Chapitre 16 - Résurgence - partie 2
Je me suis senti petit, tout petit, trop petit face à l’immensité de cette femme. Et la peur a dynamité mes forces comme un poignard impitoyable. Je me suis mis à trembler comme un enfant devant cette panique incroyable et lancinante. Je ne me contrôlais plus, ne respirais plus, ne vivais plus ; j’étais comme sorti de moi-même. J’ai vu un petit garçon qui avait peur, alors je l’ai aidé à s’enfuir. Je me suis vu bousculer Livia, pousser la porte violemment, et partir en courant comme si j'avais le diable à mes frousses.
J'ai pleuré au hasard jusqu’à me retrouver face à la mer, si seul parmi les promeneurs du soir. Je suis resté longtemps immobile, tendu comme un ressort immature ; je me suis planté le nez dans les étoiles et le cœur six pieds sous terre. J’étais dans une bulle infernale où elle pouvait surgir à tout instant.
Quand je suis revenu à la réalité, la nuit était silencieuse et bien entamée, j’étais seul sur les galets somnolents de Nice. J’avais plus de peur que de sang dans les veines, mais j’ai pu rassembler mes esprits au-delà des spectres du passé. J’étais complètement perdu et j’ai appelé Diego, parce qu’il restait mon frère et mon repère. Il était trois heures du matin et nous sommes rentrés à la Cité dans le noir et le silence.
Diego m’a installé au salon pour la nuit, et il est resté près de moi comme une veilleuse bienveillante. Malgré sa force et sa présence, j’ai enchaîné et déchaîné des cauchemars diaboliques qui me réveillaient en sursaut et en sueur. Et je n’ai dormi que trois heures, si vraiment on peut appeler sommeil ce qui n'était que tentatives d’échapper à cette trouille fondamentale qui me dévissait l’esprit.

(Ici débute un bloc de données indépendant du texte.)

(* ===== verification/Cpu.v ===== *)
(** * The processor state behind the register and instruction wrappers

    A register is a cell of a register file.  The inline assembly of the crate
    moves values between the cells and the program; what a register does with
    its contents (faults on reserved bits, side effects of mode changes) is not
    modelled, except that some bits of CR0, EFER and RFLAGS are not stored as
    given (Control.v, ModelSpecific.v).  This file has the register file, the segment registers
    (registers/segmentation.rs, instructions/segmentation.rs) and the descriptor
    table registers (instructions/tables.rs, structures/mod.rs, and the [load]
    functions of gdt.rs and idt.rs). *)
From Stdlib Require Import ZArith Lia Bool.
From stdpp Require Import base decidable option list numbers functions.
From S2P Require Import Prelude Crates Addr Gdt Idt.
#[local] Open Scope Z_scope.

(** ** The register file *)
Inductive SegmentRegister : Type := CS | SS | DS | ES | FS | GS.

#[export] Instance SegmentRegister_eq_dec : EqDecision SegmentRegister.
Proof. solve_decision. Defined.

(** GDTR and IDTR hold the image of a [DescriptorTablePointer] (80 bits). *)
Inductive Register : Type :=
  | CR0 | CR2 | CR3 | CR4 | XCR0 | RFLAGS | MXCSR
  | MSR (n : Z)
  | SEG (r : SegmentRegister)
  | GDTR | IDTR | TR.

#[export] Instance Register_eq_dec : EqDecision Register.
Proof. solve_decision. Defined.

(** [s r] is the value of [r] in the state [s], [<\[r := v\]> s] the state
    after a write. *)
Abbreviation Cpu := (Register -> Z).

(** Two states that agree on all registers but the given one. *)
Definition same_except (r : Register) (s s' : Cpu) : Prop := forall r', r' <> r -> s' r' = s r'.

Lemma same_except_insert r v (s : Cpu) : same_except r s (<[r := v]> s).
Proof. intros r' Hr. by rewrite fn_lookup_insert_ne. Qed.
#[export] Hint Resolve same_except_insert : x86.

(** The width of a register. *)
Definition reg_width (r : Register) : Z :=
  match r with
  | MXCSR => 32
  | SEG _ | TR => 16
  | GDTR | IDTR => 80
  | _ => 64
  end.
Definition Cpu_wf (s : Cpu) : Prop := forall r, uN (reg_width r) (s r).

Lemma Cpu_wf_insert r v (s : Cpu) : Cpu_wf s -> uN (reg_width r) v -> Cpu_wf (<[r := v]> s).
Proof.
  intros Hs Hv r'. destruct (decide (r = r')) as [<-|Hne].
  - by rewrite fn_lookup_insert.
  - by rewrite fn_lookup_insert_ne.
Qed.
#[export] Hint Resolve Cpu_wf_insert : x86.

(** ** Segment registers *)
Definition Segment_get_reg (r : SegmentRegister) (s : Cpu) : SegmentSelector :=
  mkSegmentSelector (s (SEG r)).

(** [set_reg]: a [mov], for CS a far return. *)
Definition Segment_set_reg (r : SegmentRegister) (sel : SegmentSelector) (s : Cpu) : Cpu :=
  <[SEG r := selector sel]> s.

(** CS cannot be the target of a [mov]: its [set_reg] pushes the selector and
    the address of the label behind the return, and executes a far return,
    which pops both. *)
Record Thread : Type := mkThread { th_cpu : Cpu; th_rip : Z; th_stack : list Z }.

Definition push (w : Z) (t : Thread) : Thread := mkThread (th_cpu t) (th_rip t) (w :: th_stack t).

(** [retfq]; an empty stack is a fault. *)
Definition retfq (t : Thread) : outcome Thread :=
  match th_stack t with
  | rip :: cs :: stack => Ret (mkThread (<[SEG CS := wrap 16 cs]> (th_cpu t)) rip stack)
  | _ => Fault
  end.

(** [label] is the address of [55:], [lea {tmp}, \[55f + rip\]]. *)
Definition CS_set_reg (sel : SegmentSelector) (label : Z) (t : Thread) : outcome Thread :=
  let t := push (selector sel) t in
  let tmp := label in
  let t := push tmp t in
  retfq t.

Definition FsBase_MSR : Z := 0xC0000100.
Definition GsBase_MSR : Z := 0xC0000101.
Definition KernelGsBase_MSR : Z := 0xC0000102.

(** [Segment64] is implemented by FS and GS; [BASE]. *)
Inductive Segment64 : SegmentRegister -> Type := Segment64_FS : Segment64 FS | Segment64_GS : Segment64 GS.
Existing Class Segment64.
#[export] Existing Instances Segment64_FS Segment64_GS.

Definition Segment64_BASE (r : SegmentRegister) {H : Segment64 r} : Z :=
  match H with Segment64_FS => FsBase_MSR | Segment64_GS => GsBase_MSR end.

(** [rdfsbase] and the other instructions raise #UD when CR4.FSGSBASE is not
    set. *)
Definition fsgsbase_enabled (s : Cpu) : bool := Z.testbit (s CR4) 16.

Definition Segment64_read_base (r : SegmentRegister) {H : Segment64 r} (s : Cpu)
    : outcome VirtAddr :=
  if fsgsbase_enabled s then Ret (VirtAddr_new_unsafe (s (MSR (Segment64_BASE r)))) else Fault.

Definition Segment64_write_base (r : SegmentRegister) {H : Segment64 r} (base : VirtAddr) (s : Cpu)
    : outcome Cpu :=
  if fsgsbase_enabled s then Ret (<[MSR (Segment64_BASE r) := VirtAddr_as_u64 base]> s) else Fault.

(** [swapgs]. *)
Definition GS_swap (s : Cpu) : Cpu :=
  <[MSR GsBase_MSR := s (MSR KernelGsBase_MSR)]> (<[MSR KernelGsBase_MSR := s (MSR GsBase_MSR)]> s).

(** ** Descriptor table registers *)
Record DescriptorTablePointer : Type := mkDescriptorTablePointer {
  dtp_limit : Z;
  dtp_base : VirtAddr;
}.

(** The ten bytes that [lgdt] and [lidt] read and [sgdt] and [sidt] write. *)
Definition dtp_image (p : DescriptorTablePointer) : Z := pack [(16, dtp_limit p); (64, va (dtp_base p))].
Definition dtp_of_image (w : Z) : DescriptorTablePointer :=
  mkDescriptorTablePointer (field w 0 16) (mkVirtAddr (field w 16 80)).

Definition lgdt (gdt : DescriptorTablePointer) (s : Cpu) : Cpu := <[GDTR := dtp_image gdt]> s.
Definition lidt (idt : DescriptorTablePointer) (s : Cpu) : Cpu := <[IDTR := dtp_image idt]> s.
Definition sgdt (s : Cpu) : DescriptorTablePointer := dtp_of_image (s GDTR).
Definition sidt (s : Cpu) : DescriptorTablePointer := dtp_of_image (s IDTR).
Definition load_tss (sel : SegmentSelector) (s : Cpu) : Cpu := <[TR := selector sel]> s.

(** [pointer], [load_unsafe] and [load]; [address] is the address of the
    table, and the size of the interrupt descriptor table is 256 entries of 16
    bytes. *)
Definition IDT_SIZE : Z := 256 * 16.

Definition IDT_pointer (address : Z) : outcome DescriptorTablePointer :=
  base ← VirtAddr_new address;
  Ret (mkDescriptorTablePointer (wrap 16 (IDT_SIZE - 1)) base).

Definition IDT_load_unsafe (address : Z) (s : Cpu) : outcome Cpu :=
  p ← IDT_pointer address;
  Ret (lidt p s).
Definition IDT_load (address : Z) (s : Cpu) : outcome Cpu := IDT_load_unsafe address s.

Definition GDT_pointer `{Target} (g : GlobalDescriptorTable) (address : Z)
    : outcome DescriptorTablePointer :=
  base ← VirtAddr_new address;
  limit ← GDT_limit g;
  Ret (mkDescriptorTablePointer limit base).

Definition GDT_load_unsafe `{Target} (g : GlobalDescriptorTable) (address : Z) (s : Cpu)
    : outcome Cpu :=
  p ← GDT_pointer g address;
  Ret (lgdt p s).
Definition GDT_load `{Target} (g : GlobalDescriptorTable) (address : Z) (s : Cpu) : outcome Cpu :=
  GDT_load_unsafe g address s.

(** ** Facts *)
Lemma dtp_roundtrip p :
  u16 (dtp_limit p) -> u64 (va (dtp_base p)) -> dtp_of_image (dtp_image p) = p.
Proof.
  intros Hl Hb. unfold dtp_of_image, dtp_image. destruct p as [limit [base]].
  cbn [dtp_limit dtp_base va] in *. f_equal.
  - rewrite field_pack_low by (done || lia). by apply field_all.
  - f_equal. rewrite field_pack_high, field_pack_low by (done || lia). by apply (field_all 64).
Qed.

Lemma dtp_image_uN p : u16 (dtp_limit p) -> u64 (va (dtp_base p)) -> uN 80 (dtp_image p).
Proof. intros Hl Hb. apply pack_uN; [|done]. by repeat apply Forall_cons_2; try apply Forall_nil. Qed.

(** Loading a table makes the processor use all of its entries: the limit is
    the offset of the last byte of the last entry. *)
Lemma IDT_load_val address s :
  canonical (mkVirtAddr address) ->
  exists s', IDT_load address s = Ret s' /\ sidt s' = mkDescriptorTablePointer 4095 (mkVirtAddr address) /\
    same_except IDTR s s'.
Proof.
  intros Ha. unfold IDT_load, IDT_load_unsafe, IDT_pointer.
  rewrite (VirtAddr_new_canonical _ Ha : VirtAddr_new address = _). cbn [mbind outcome_bind].
  eexists. split; [reflexivity|]. split; [|apply same_except_insert].
  unfold sidt, lidt. rewrite fn_lookup_insert. apply dtp_roundtrip; [by split|by apply canonical_u64].
Qed.

Lemma GDT_load_val `{TO : TargetOk} MAX g address s :
  gdt_wf MAX g -> canonical (mkVirtAddr address) ->
  exists s', GDT_load g address s = Ret s' /\
    sgdt s' = mkDescriptorTablePointer (8 * gdt_len g - 1) (mkVirtAddr address) /\
    same_except GDTR s s'.
Proof.
  intros Hg Ha. pose proof Hg as (HM & _ & Hl). unfold GDT_load, GDT_load_unsafe, GDT_pointer.
  rewrite (VirtAddr_new_canonical _ Ha : VirtAddr_new address = _). cbn [mbind outcome_bind].
  rewrite (GDT_limit_val MAX) by (done || lia). cbn [mbind outcome_bind].
  eexists. split; [reflexivity|]. split; [|apply same_except_insert].
  unfold sgdt, lgdt. rewrite fn_lookup_insert. apply dtp_roundtrip; [|by apply canonical_u64].
  cbn. unfold uN. simpl. lia.
Qed.

(** The far return of CS is a [set_reg] like the others: it continues at the
    label with the stack it found. *)
Lemma CS_set_reg_spec sel label t :
  u16 (selector sel) ->
  CS_set_reg sel label t =
    Ret (mkThread (Segment_set_reg CS sel (th_cpu t)) label (th_stack t)) /\
  Segment_get_reg CS (Segment_set_reg CS sel (th_cpu t)) = sel.
Proof.
  intros Hs. split.
  - unfold CS_set_reg, retfq, Segment_set_reg. cbn. by rewrite wrap_small.
  - unfold Segment_get_reg, Segment_set_reg. rewrite fn_lookup_insert. by destruct sel.
Qed.

Lemma Segment64_write_read r `{Segment64 r} base s :
  fsgsbase_enabled s = true ->
  exists s', Segment64_write_base r base s = Ret s' /\ Segment64_read_base r s' = Ret base /\
    same_except (MSR (Segment64_BASE r)) s s'.
Proof.
  intros Hs. unfold Segment64_write_base, Segment64_read_base. rewrite Hs.
  eexists. split; [reflexivity|]. split; [|apply same_except_insert].
  unfold fsgsbase_enabled in *. rewrite fn_lookup_insert_ne, Hs, fn_lookup_insert by done.
  by destruct base.
Qed.

Lemma GS_swap_val s :
  GS_swap s (MSR GsBase_MSR) = s (MSR KernelGsBase_MSR) /\
  GS_swap s (MSR KernelGsBase_MSR) = s (MSR GsBase_MSR) /\
  forall r, r <> MSR GsBase_MSR -> r <> MSR KernelGsBase_MSR -> GS_swap s r = s r.
Proof.
  unfold GS_swap. split; [by rewrite fn_lookup_insert|]. split.
  - by rewrite fn_lookup_insert_ne, fn_lookup_insert by done.
  - intros r H1 H2. by rewrite !fn_lookup_insert_ne by congruence.
Qed.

Le lendemain, les conseils que porte soi-disant la nuit ne m’ont pas sauté aux yeux, et le problème restait entier. J’étais incapable de vivre en la sachant vivante et libre de ses mouvements. J’ai d’abord pensé à la tuer, quelque part entre la légitime défense et l’œuvre de salubrité publique. Mais la perspective d’une visite mensuelle de Catalina et des enfants dans un parloir sordide m’a fait changer d’idée.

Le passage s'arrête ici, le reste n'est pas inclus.